Friday, January 20, 2006

Thursday Jan 19th- day 13

My mobile phone seems to have died. I tried to recharge it, but it just whimperd "not charging" and carried on sitting there. I ask in a store, and they tell me that maybe as well as an adaptor, I need a transformer- perhaps the difference in voltage is a problem. I guess I will just live without the phone, as I am not really using it here anyway. I realise that this weill disappoint those of you who campaigned long and hard for me to get one, and I will use it back in the UK, I promise.

I heard about the fortunes of Centralians (the football team I play for in Sheffield) today.

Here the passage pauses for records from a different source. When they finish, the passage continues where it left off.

(** * mskexporter: the Tk shell of the Manuskript exporter

    A shallow embedding of [mskexporter/mskexporter.pyw].  The class
    [MainTk] becomes a record of its attributes and of the widget options
    the methods configure; every method becomes a state transformer.  The
    collaborators the shell calls out to (the file system, the file
    dialog, [mskmd] and [pypandoc]) are an interface over an abstract
    world, threaded through the calls in the order the code makes them.

    Python [str] values are [string]s whose characters are read as code
    points below 256. *)

From Stdlib Require Import ZArith List Lia Bool.
From Stdlib Require Import Strings.String Strings.Ascii.
From stdpp Require Import base gmap strings.

Local Open Scope string_scope.
Local Open Scope Z_scope.

(** ** Python [str] operations used by the shell *)

Module PyStr.

Fixpoint take (n : nat) (s : string) : string :=
  match n, s with
  | S n', String c t => String c (take n' t)
  | _, _ => EmptyString
  end.

Fixpoint drop (n : nat) (s : string) : string :=
  match n, s with
  | S n', String _ t => drop n' t
  | _, _ => s
  end.

Definition len (s : string) : Z := Z.of_nat (String.length s).

(** A slice bound as Python normalises it: negative bounds count from
    the end, and every bound is clipped to [0 .. len s]. *)
Definition bound (i : Z) (s : string) : nat :=
  Z.to_nat (if i <? 0 then Z.max 0 (i + len s) else Z.min i (len s)).

(** [s[:i]] *)
Definition slice_to (i : Z) (s : string) : string := take (bound i s) s.
(** ** Further properties of the synthesis worker *)

(** Tasks are only ever queued behind a loaded profile. *)
Lemma run_keeps_ready {Emb Audio : Type} (gen : string -> Emb -> outcome Audio)
  {CB : Type} (cb : Audio -> option socket -> CB -> list string * outcome CB)
  (ops : list (TextToSpeech.op Emb)) :
  forall w : TextToSpeech.world Emb CB,
  (TextToSpeech.task_queue (TextToSpeech.model w) = [] \/
   exists e, TextToSpeech.speaker_embeddings (TextToSpeech.model w) = TextToSpeech.EmbLoaded e) ->
  let s' := TextToSpeech.model (TextToSpeech.run gen cb ops w) in
  TextToSpeech.task_queue s' = [] \/
  exists e, TextToSpeech.speaker_embeddings s' = TextToSpeech.EmbLoaded e.
Proof.
  induction ops as [|o ops IH]; intros w Hs; [exact Hs|].
  cbv zeta. cbn [TextToSpeech.run]. apply IH.
  destruct o as [e|c t|].
  - right. exists e. reflexivity.
  - destruct (TextToSpeech.synthesise t c (TextToSpeech.model w)) as [l [s'| |]] eqn:Hq;
      try exact Hs.
    destruct (synthesise_appends _ _ _ _ _ Hq) as (_ & e & _ & He).
    right. exists e. exact He.
  - destruct (TextToSpeech.alive w); [|exact Hs].
    destruct (TextToSpeech.worker_step gen cb (TextToSpeech.model w)
                (TextToSpeech.cb_state w)) as [l r] eqn:Hw.
    unfold TextToSpeech.worker_step in Hw.
    destruct (TextToSpeech.task_queue (TextToSpeech.model w)) as [|[c t] q] eqn:Hq.
    + injection Hw as _ <-. cbn. rewrite Hq. left. reflexivity.
    + assert (Hl : exists e, TextToSpeech.speaker_embeddings (TextToSpeech.model w)
                             = TextToSpeech.EmbLoaded e)
        by (destruct Hs as [Hx|Hx]; [discriminate | exact Hx]).
      destruct Hl as [e He].
      destruct r as [[s' k]| |]; [| cbn; right; exists e; exact He
                                  | cbn; right; exists e; exact He].
      cbn [TextToSpeech.synthesise_blocking TextToSpeech.speaker_embeddings] in Hw.
      rewrite He in Hw. cbn in Hw.
      destruct (gen t e) as [a| |]; cbn in Hw; [|discriminate|discriminate].
      destruct (cb a c (TextToSpeech.cb_state w)) as [l2 [k'| |]];
        cbn in Hw; try discriminate.
      injection Hw as _ Hs' _. subst s'. cbn. right. exists e. reflexivity.
Qed.
(** * Sokoban: the board model and the session controller

    A shallow embedding of the Sokoban rules engine of
    [exercise_6_2/sokoban2.py] (class [SokobanModel], with the push counter)
    and of the controller of [exercise_6_2/sokoban.py]
    (class [SokobanController], with the model of that file), followed by the
    properties of the board, of the level parser and of the scoring.

    Python values are modelled as follows:
    - an [int] is a [Z]; a position is a pair [(x, y)] of them;
    - a [set] of positions is a [gset (Z * Z)];
    - a [str] is the list of its code points, a code point is an [N];
    - an attribute that may never have been assigned is an [option];
    - a call that may raise returns a [result]. *)

From Stdlib Require Import ZArith NArith Ascii String.
From stdpp Require Import gmap list.

#[local] Open Scope Z_scope.
#[local] Set Warnings "-clear-no-such-hyp".

(** ** Python strings *)

(** A character is a Unicode code point; a [str] is a list of them. *)
Abbreviation char := N (only parsing).
Abbreviation str := (list N) (only parsing).

(** A string literal as a [str] (used to write levels down). *)
Definition str_of (s : string) : str :=
  N_of_ascii <$> list_ascii_of_string s.

(** [c.isspace()]: the characters that [str.strip()] removes when it is
    called without an argument. *)
Definition isspace (c : char) : bool :=
  ((9 <=? c) && (c <=? 13) || (28 <=? c) && (c <=? 32)
   || (c =? 133) || (c =? 160) || (c =? 5760)
   || (8192 <=? c) && (c <=? 8202)
   || (c =? 8232) || (c =? 8233) || (c =? 8239) || (c =? 8287)
   || (c =? 12288))%N.

Fixpoint lstrip (s : str) : str :=
  match s with
  | [] => []
  | c :: s' => if isspace c then lstrip s' else s
  end.

Definition rstrip (s : str) : str := rev (lstrip (rev s)).

(** [s.strip()]: whitespace is removed at both ends. *)
Definition strip (s : str) : str := lstrip (rstrip s).

(** [enumerate(l)]. *)
Fixpoint enumerate_from {A} (i : nat) (l : list A) : list (nat * A) :=
  match l with
  | [] => []
  | a :: l' => (i, a) :: enumerate_from (S i) l'
  end.

Definition enumerate {A} (l : list A) : list (nat * A) := enumerate_from 0 l.

(** ** Exceptions *)

Inductive exn := AttributeError | KeyError | IndexError | FileNotFoundError.

Inductive result (A : Type) :=
| Ok (a : A)
| Raise (e : exn).
Arguments Ok {A} a.
Arguments Raise {A} e.

Definition bind {A B} (r : result A) (k : A → result B) : result B :=
  match r with
  | Ok a => k a
  | Raise e => Raise e
  end.

Notation "'do!' x ← r ; k" := (bind r (λ x, k))
  (at level 10, x name, r at level 100, k at level 200,
   format "'do!'  x  ←  r ;  '/' k").
Notation "'do!' ' p ← r ; k" := (bind r (λ x, let 'p := x in k))
  (at level 10, p pattern, r at level 100, k at level 200,
   format "'do!'  ' p  ←  r ;  '/' k").

(** ** The enumerations shared by both files *)

(** [Symbol]: the display classification of a cell. *)
Inductive Symbol :=
| BOX | BOX_ON_GOAL | PLAYER | PLAYER_ON_GOAL | GOAL | WALL | FLOOR.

Ross (current player), Adam (past player, now with another team) and Nick (manager) have been keeping me abreast of developments. We have lost the two games of 2006 so far, but were 1-0 up against the league leaders with 10 minutes to go, only to lose 3-1. A familiar story. I would like to say that if I were playing, the result would have been sooooo different, but I have been on the wrong end of enough late goals to know that it's probably not something I would have prevented. It's been a frustrating season so far- I have been substitute more often than not, and usully get 20 minutes at the end (when a game is already lost). I have been used in a Peter Crouch type role so far, i.e "stand up front and let it bounce off yer head". It's good fun playing up front, but I can't pretend that I am a natural. However, it seems like the manager doesn't think I am any use anywhere else, so I have to make do. It does feel a bit like the end of an era though, as I don't suppose I will play regularly next season. There are yonger (well, almost everyone is younger!) and fitter (ditto) lads than me, so maybe it's time to look elsewhere or to change direction. Maybe with my new flashy trainers I will become a champion fell runner. Hmm. On the other hand, I could try my hand at darts...

Bit worried about Roger. He is not shrinking back to his original size. I wonder if he will ever be as small as he once was. I feel cheated. But I will stand by him, and perhaps I will just put him back into some water and see how he copes with that.